▸ **PROBLEM**: Nothing but the lines from the one containing "w : World E =>" to the end of the material should be returned, each exactly as written.

--- TASK MATERIAL ---

(** The launch reference is gone when the launch is admitted. *)
Lemma run_admit_launch w0 input :
  spec rt (fun w => Step w0 w /\ True) (admit_launch rt input) (authorized w0 (LaunchApplication input))
    (fun _ w => Step w0 w /\ w_launch_discovery w !! li_launch_ref input = None).
Proof.
  pose proof (stable_and _ _ (stable_step w0) stable_true) as HF. unfold admit_launch.
  apply spec_seq; [done | |].
  { unfold resolve_launch_ref. apply spec_seq; [done | by apply spec_await|]. intros _.
    apply spec_seq; [done | apply spec_read_any|]. intros t. apply spec_seq; [done | apply spec_read_any|].
    intros [record|]; [|apply spec_fail]. destruct (_ && _); [apply spec_ret | apply spec_fail]. }
  intros expected. apply spec_seq; [done | apply run_call; [apply driver | done]|]. intros installed.
  apply spec_seq; [done | by apply spec_lift|]. intros current.
  apply spec_seq; [done | apply run_call; [apply driver | done]|]. intros running.
  apply spec_seq; [done | by apply spec_lift|]. intros _.
  apply spec_seq; [done | by apply spec_await|]. intros _. apply spec_seq; [done | apply spec_read_any|]. intros consumed.
  eapply (spec_bind rt _ _ _ _ (fun _ w => Step w0 w /\ w_launch_discovery w !! li_launch_ref input = None)).
  { assert (Hp : preserves rt (fun w : World E =>
      {| w with w_launch_discovery := delete (li_launch_ref input) (w_launch_discovery w) |})).
    { intros w Hi. pose proof Hi as [? ? ? ? ? ? ?]. apply (same_core rt w); cbn; try done.
      etrans; [apply msize_delete_le | done]. }
    apply spec_modify; [intros w Hi _; by apply Hp|]. intros w Hi [Hs _]. cbn. rewrite lookup_delete_eq.
    split; [|done]. etrans; [exact Hs | by apply Hp]. }
  intros _. eapply (spec_bind rt _ _ _ _ (fun _ w => Step w0 w /\ w_launch_discovery w !! li_launch_ref input = None));
    [by apply spec_lift|].
  intros _. eapply (spec_bind rt _ _ _ _ (fun _ w => Step w0 w /\ w_launch_discovery w !! li_launch_ref input = None));
    [|intros _; by apply spec_lift].
  apply spec_signal_keeps. intros w signal [Hs ?]. split; [|done].
  destruct Hs. by constructor.
Qed.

---

▸ **ANSWER TO THE PROBLEM**:
  { assert (Hp : preserves rt (fun w : World E =>
      {| w with w_launch_discovery := delete (li_launch_ref input) (w_launch_discovery w) |})).
    { intros w Hi. pose proof Hi as [? ? ? ? ? ? ?]. apply (same_core rt w); cbn; try done.
      etrans; [apply msize_delete_le | done]. }
    apply spec_modify; [intros w Hi _; by apply Hp|]. intros w Hi [Hs _]. cbn. rewrite lookup_delete_eq.
    split; [|done]. etrans; [exact Hs | by apply Hp]. }
  intros _. eapply (spec_bind rt _ _ _ _ (fun _ w => Step w0 w /\ w_launch_discovery w !! li_launch_ref input = None));
    [by apply spec_lift|].
  intros _. eapply (spec_bind rt _ _ _ _ (fun _ w => Step w0 w /\ w_launch_discovery w !! li_launch_ref input = None));
    [|intros _; by apply spec_lift].
  apply spec_signal_keeps. intros w signal [Hs ?]. split; [|done].
  destruct Hs. by constructor.
Qed.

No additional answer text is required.